Empirical and Molecular Formulas - Chemistry

1. Fundamental Concepts

Empirical Formula: The simplest whole-number ratio of atoms of each element in a compound (e.g., CH₂ for ethene, C₂H₄).
Molecular Formula: The actual number of atoms of each element in a molecule of the compound (a multiple of the empirical formula, e.g., C₂H₄ for ethene).

2. Key Concepts

The empirical formula may equal the molecular formula (e.g., H₂O, CO₂) if the molecular formula is already in the simplest ratio.
The molar mass of the molecular formula = n × (molar mass of the empirical formula), where n is a positive integer (n = 1, 2, 3...).
Empirical formulas are determined from percent composition or mass data; molecular formulas require additional molar mass information.

3. Examples

Easy

Question: A compound has an empirical formula of CH and a molar mass of 78 g/mol. The molecular formula is _______ (molar mass of CH = 13 g/mol).
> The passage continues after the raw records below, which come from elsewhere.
Section rows.
Context (us : list nat) (cols : list (list (option O))) (keyp : nat) (keys : list Z) (s : store O).
Hypothesis columns_NoDup : NoDup us.
Hypothesis columns_ok : cols_at s us cols.
Hypothesis columns_width : length us = length blank.
Hypothesis keys_ok : vectors s !! keyp = Some (Numbers keys).
Hypothesis columns_length : Forall (λ c, length c = length keys) cols.

Lemma take_back_ok {A} key i m m' :
  i ≤ length keys → JoinMap_setUnused key m = (Ret tt, m') →
  ∃ s', take_back blank (A:=A) key i keyp us (JSink s m) = (NotEnoughSpace, JSink s' m') ∧ erased s us cols keyp keys i s'.
Proof using columns_NoDup columns_ok columns_width keys_ok columns_length.
  intros Hi Hun. destruct (erase_ok s us cols keyp keys i columns_NoDup columns_ok keys_ok columns_length Hi) as (s1 & s' & Hr1 & Hr2 & He).
  exists s'. split; [|done]. unfold take_back. run. unfold jk_in_map. cbn [jk_heap jk_map]. rewrite Hun. run.
  unfold jk_in_heap. cbn [jk_heap jk_map]. rewrite <- columns_width, Hr1. run. cbn [jk_heap jk_map]. rewrite Hr2. done.
Qed.

(** A row is added, or the table is as before and the rows before it are gone. *)
Lemma write_row_ok sp key i n m :
  keys !! i = Some key → jwf m → jtight n m → (n < max_entries)%Z → steady_push (rs_push sp) →
  match write_row blank sp keyp us key i (JSink s m) with
  | (Ret _, JSink s' m') => s' = s ∧ jwf m' ∧ jtight (n + 1) m' ∧ to_multimap m' = pushed (to_multimap m) (jm_hash key) (packed cols i)
  | (NotEnoughSpace, JSink s' m') => ¬ roomy_row sp ∧ jwf m' ∧ to_multimap m' = to_multimap m ∧ erased s us cols keyp keys i s'
  | _ => False
  end.
Proof using columns_NoDup columns_ok columns_width keys_ok columns_length.
  intros Hkey Hm Ht Hn Hsp. pose proof (lookup_lt_Some _ _ _ Hkey) as Hi.
  destruct (jlookup_spec m key Hm) as (_ & _ & _ & _ & Hcount). unfold write_row. run. unfold JoinMap_count. cbn [jk_map]. rewrite Hcount. run.
  pose proof (JoinMap_push_facts blank (rs_push sp) key m n Hm Ht Hn) as Hp. unfold jk_in_map.
  assert (Forall (λ c, i < length c) cols) as Hlen by (eapply Forall_impl; [exact columns_length|]; intros c Hc; simpl in *; lia).
  (* packing the new tuple *)
  assert (∀ r p, jread p r = Some blank →
    match pack (rs_pack sp) r i 0 (length blank) us (JSink s p) with
    | (Ret _, k') => k' = JSink s (jwrite r (packed cols i) p).2
    | (NotEnoughSpace, k') => ¬ roomy_row sp ∧ ∃ t, k' = JSink s (jwrite r t p).2
    | _ => False
    end) as Hpack.
  { intros r p Hr. assert (jref_ok p r) as Hok by (unfold jref_ok; by rewrite Hr).
    pose proof (pack_ok (rs_pack sp) r i us cols p s (length blank) 0 blank Hok columns_ok Hlen ltac:(lia) ltac:(lia)) as Hk.
    rewrite filled_all, (jwrite_same p r blank Hr) in Hk. destruct (pack _ _ _ _ _ _ _) as [[[]| | |] k']; try done.
    destruct Hk as [[j Hj] Hk]. split; [|done]. intros [_ Hall]. by rewrite Hall in Hj. }
  (* after a push *)
  assert (∀ r p, JoinMap_push blank (rs_push sp) key m = (Ret r, p) →
    match catch (pack (rs_pack sp) r i 0 (length blank) us) (take_back blank key i keyp us) (JSink s p) with
    | (Ret _, JSink s' m') => s' = s ∧ jwf m' ∧ jtight (n + 1) m' ∧ to_multimap m' = pushed (to_multimap m) (jm_hash key) (packed cols i)
    | (NotEnoughSpace, JSink s' m') => ¬ roomy_row sp ∧ jwf m' ∧ to_multimap m' = to_multimap m ∧ erased s us cols keyp keys i s'
    | _ => False
    end) as Hdone.
  { intros r p Hrun. rewrite Hrun in Hp. destruct Hp as [Hr Hall]. specialize (Hpack r p Hr). unfold catch.
    destruct (pack _ _ _ _ _ _ _) as [[[]| | |] k']; try done.
    - subst k'. by destruct (Hall (packed cols i)) as (? & ? & ? & _).
    - destruct Hpack as (Hno & t & ->). destruct (Hall t) as (_ & _ & _ & m' & Hun & Hwf' & Hm').
      destruct (take_back_ok (A:=()) key i _ m' ltac:(lia) Hun) as (s' & -> & He). by split_and!. }
  destruct (Z.eqb_spec (Z.of_nat (length (default [] (to_multimap m !! jm_hash key)))) 0) as [Hz|Hnz].
  - assert (to_multimap m !! jm_hash key = None) as Hnone.
    { destruct (to_multimap m !! jm_hash key) as [l|] eqn:Hl; [|done]. pose proof (to_multimap_nonempty m _ l Hm Hl).
      destruct l; [done|]. simpl in Hz. lia. }
    unfold catch in *. run. cbn [jk_heap jk_map].
    destruct (JoinMap_push blank (rs_push sp) key m) as [[r| | |] p]; try done; run; [by apply Hdone|].
    destruct Hp as (Hno & Hwf' & Hm' & _). pose proof (jsetUnused_absent p key Hwf' ltac:(by rewrite Hm')) as Hun.
    destruct (take_back_ok (A:=()) key i p p ltac:(lia) Hun) as (s' & -> & He). split_and!; try done. by intros [Hpl _].
  - run. unfold catch at 1. cbn [jk_heap jk_map].
    destruct (JoinMap_push blank (rs_push sp) key m) as [[r| | |] p]; try done; [by apply Hdone|].
    destruct Hp as (_ & _ & _ & Hpres). specialize (Hpres Hsp). by rewrite Hpres in Hnz.
Qed.

(** The rows from [i] on, all of them or up to the first that does not fit. *)
Definition rows_from (i : nat) (l : list Z) : list (Z * list O) := imap (λ j key, (key, packed cols (i + j))) l.

Lemma write_rows_ok sp rest : ∀ i n m,
  drop i keys = rest → jwf m → jtight n m → (n + Z.of_nat (length rest) ≤ max_entries)%Z → (∀ j, steady_push (rs_push (sp j))) →
  match write_rows blank sp keyp us i rest (JSink s m) with
  | (Ret _, JSink s' m') => s' = s ∧ jwf m' ∧ jtight (n + Z.of_nat (length rest)) m' ∧
      to_multimap m' = spec_pushes (to_multimap m) (rows_from i rest)
  | (NotEnoughSpace, JSink s' m') => ∃ j, j < length rest ∧ ¬ roomy_row (sp (i + j)) ∧ jwf m' ∧
      to_multimap m' = spec_pushes (to_multimap m) (take j (rows_from i rest)) ∧ erased s us cols keyp keys (i + j) s'
  | _ => False
  end.
Proof using columns_NoDup columns_ok columns_width keys_ok columns_length.
  induction rest as [|key rest IH]; intros i n m Hi Hm Ht Hn Hsp.
  { simpl. rewrite Z.add_0_r. by split_and!. }
  assert (keys !! i = Some key) as Hkey by (rewrite <- (Nat.add_0_r i), <- lookup_drop, Hi; done).
  simpl in Hn. cbn [write_rows]. run. pose proof (write_row_ok (sp i) key i n m Hkey Hm Ht ltac:(lia) (Hsp i)) as Hw.
  destruct (write_row _ _ _ _ _ _ _) as [[[]| | |] [s1 m1]]; try done.
  - destruct Hw as (-> & Hm1 & Ht1 & Hmm1).
    specialize (IH (S i) (n + 1)%Z m1 ltac:(rewrite <- (Nat.add_1_r i), <- drop_drop, Hi; done) Hm1 Ht1 ltac:(lia) Hsp).
    assert (rows_from i (key :: rest) = (key, packed cols i) :: rows_from (S i) rest) as ->.
    { unfold rows_from. simpl. rewrite Nat.add_0_r. f_equal. apply imap_ext. intros j x _. simpl. by rewrite Nat.add_succ_r. }
    assert (∀ l, spec_pushes (to_multimap m) ((key, packed cols i) :: l) = spec_pushes (to_multimap m1) l) as Hspec
      by (intros l; unfold spec_pushes; simpl; by rewrite Hmm1).
    destruct (write_rows _ _ _ _ _ _ _) as [[[]| | |] [s2 m2]]; try done.
    + destruct IH as (-> & Hm2 & Ht2 & Hmm2). rewrite Hspec. split_and!; try done.
      by replace (n + Z.of_nat (length (key :: rest)))%Z with (n + 1 + Z.of_nat (length rest))%Z by (simpl; lia).
    + destruct IH as (j & Hj & Hno & Hm2 & Hmm2 & He). exists (S j). rewrite firstn_cons, Hspec, Nat.add_succ_r in *. split_and!; try done. simpl. lia.
  - destruct Hw as (Hno & Hm1 & Hmm1 & He). exists 0. rewrite Nat.add_0_r. split_and!; try done. simpl. lia.
Qed.
End rows.
End facts.

(** ** Properties *)

(** When the hash of a row is in the table already and [push] finds no room
    for the row, nothing was added; still the handler takes the newest tuple of
    that hash away.  The rows before the row are erased from the tuple set, so
    the row itself is written again later, but the tuple that was taken away,
    that of an earlier row, is lost. *)
Theorem JoinSink_loses_tuple {RS : RecordSize} {O} (blank : list O) us cols keyp keys s sp key i m t u ts :
  NoDup us → cols_at s us cols → length us = length blank → vectors s !! keyp = Some (Numbers keys) →
  Forall (λ c, length c = length keys) cols → keys !! i = Some key →
  jwf m → (j_numSlots m ≤ max_slots)%Z → (Z.of_nat (length (j_overflows m)) < UINT32_MAX)%Z →
  to_multimap m !! jm_hash key = Some (t :: u :: ts) →
  (∃ p, JoinMap_push blank (rs_push sp) key m = (NotEnoughSpace, p)) →
  ∃ s' m', write_row blank sp keyp us key i (JSink s m) = (NotEnoughSpace, JSink s' m') ∧ erased s us cols keyp keys i s' ∧
    to_multimap m' = <[jm_hash key := take (S (length ts)) (t :: u :: ts)]> (to_multimap m).
Proof.
  intros Hnd Hc Hw Hk Hl Hkey Hm Hn Ho Hmm [p Hp]. pose proof (lookup_lt_Some _ _ _ Hkey) as Hi.
  pose proof (JoinMap_push_cases blank (rs_push sp) key m Hm Hn Ho) as Hcases. rewrite Hp in Hcases. destruct Hcases as (_ & Hwf & Hsame).
  destruct (jlookup_spec m key Hm) as (_ & _ & _ & _ & Hcount). rewrite Hmm in Hcount. simpl in Hcount.
  destruct (jsetUnused_pop p key t u ts Hwf ltac:(by rewrite Hsame)) as (m' & Hun & _ & Hm' & _).
  destruct (take_back_ok blank us cols keyp keys s Hnd Hc Hw Hk Hl (A:=jref) key i p m' ltac:(lia) Hun) as (s' & Hback & He).
  exists s', m'. split; [|split; [done|by rewrite Hm', Hsame]].
  unfold write_row. run. unfold JoinMap_count. cbn [jk_map]. rewrite Hcount. run.
  destruct (Z.eqb_spec (Z.of_nat (S (S (length ts)))) 0); [lia|]. run. unfold catch at 1, jk_in_map at 1. cbn [jk_heap jk_map]. rewrite Hp.
  by rewrite Hback.
Qed.

Local Existing Instance small_slots.

(** A table with two tuples under one hash, and a third row for it. *)
Definition demo_table : JoinPairArray (list Z) :=
  match JoinMap_default with
  | Ret m => (JoinMap_store_all [0]%Z [(7, [1]); (7, [2])]%Z m).2
  | _ => MkJoinPairArray 0 0 0 [] []
  end.
Definition demo_rows : store Z := Store {[0 := Objects [Some 3%Z]; 1 := Numbers [7%Z]]} 2.
Definition demo_space : row_space := RowSpace (JSpace true (λ _, true) true true false) (λ _, true).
Calculate n: n = molecular molar mass / empirical formula mass = 78 g/mol / 13 g/mol = 6
Multiply empirical formula subscripts by n: C₁×₆H₁×₆ = C₆H₆

Answer: C₆H₆

Medium

Question: A sample of a compound contains 4.0 g of hydrogen and 32.0 g of oxygen. Its empirical formula is _______; if its molar mass is 36 g/mol, its molecular formula is _______.
(Empirical Formula):

Convert mass to moles:
- H: 4.0 g / 1.0 g/mol = 4.0 mol
- O: 32.0 g / 16.00 g/mol = 2.0 mol
Find mole ratio (divide by smallest mole value):
- H: 4.0 / 2.0 = 2; O: 2.0 / 2.0 = 1
Empirical formula: H₂O

(Molecular Formula):
Empirical formula mass (H₂O): (2×1) + 16 = 18 g/mol
Calculate n: 36 g/mol / 18 g/mol = 2 (round to whole number)
Molecular formula: (H₂O)₂ = H₄O₂

Answer: H₂O; H₄O₂

Hard

Question: A compound is 40.0% C, 6.7% H, and 53.3% O by mass, with a molar mass of 180 g/mol. Its empirical formula is _______ and molecular formula is _______.
(Empirical Formula):

Assume 100 g sample (mass = % value):
- C: 40.0 g; H: 6.7 g; O: 53.3 g
Convert to moles:
- C: 40.0 g / 12.01 g/mol ≈ 3.33 mol
- H: 6.7 g / 1.008 g/mol ≈ 6.65 mol
- O: 53.3 g / 16.00 g/mol ≈ 3.33 mol
Find mole ratio (divide by smallest mole value, 3.33):
- C: 3.33 / 3.33 = 1; H: 6.65 / 3.33 ≈ 2; O: 3.33 / 3.33 = 1
Empirical formula: CH₂O

(Molecular Formula):
Empirical formula mass (CH₂O): 12.01 + (2×1.008) + 16.00 ≈ 30.03 g/mol
Calculate n: 180 g/mol / 30.03 g/mol ≈ 6
Molecular formula: (CH₂O)₆ = C₆H₁₂O₆

Answer: CH₂O; C₆H₁₂O₆

4. Problem-Solving Techniques

Step 1: Find Empirical Formula

Assume a 100 g sample (convert percent composition to grams).
Convert grams to moles (using molar masses of elements).
Divide each mole value by the smallest mole value to get mole ratios.
Round ratios to whole numbers (multiply by a factor if needed) to get the empirical formula.

Step 2: Find Molecular Formula

1. Calculate the empirical formula’s molar mass.
2. Divide the compound’s molar mass by the empirical formula mass to find n.
3. Multiply each subscript in the empirical formula by n to get the molecular formula.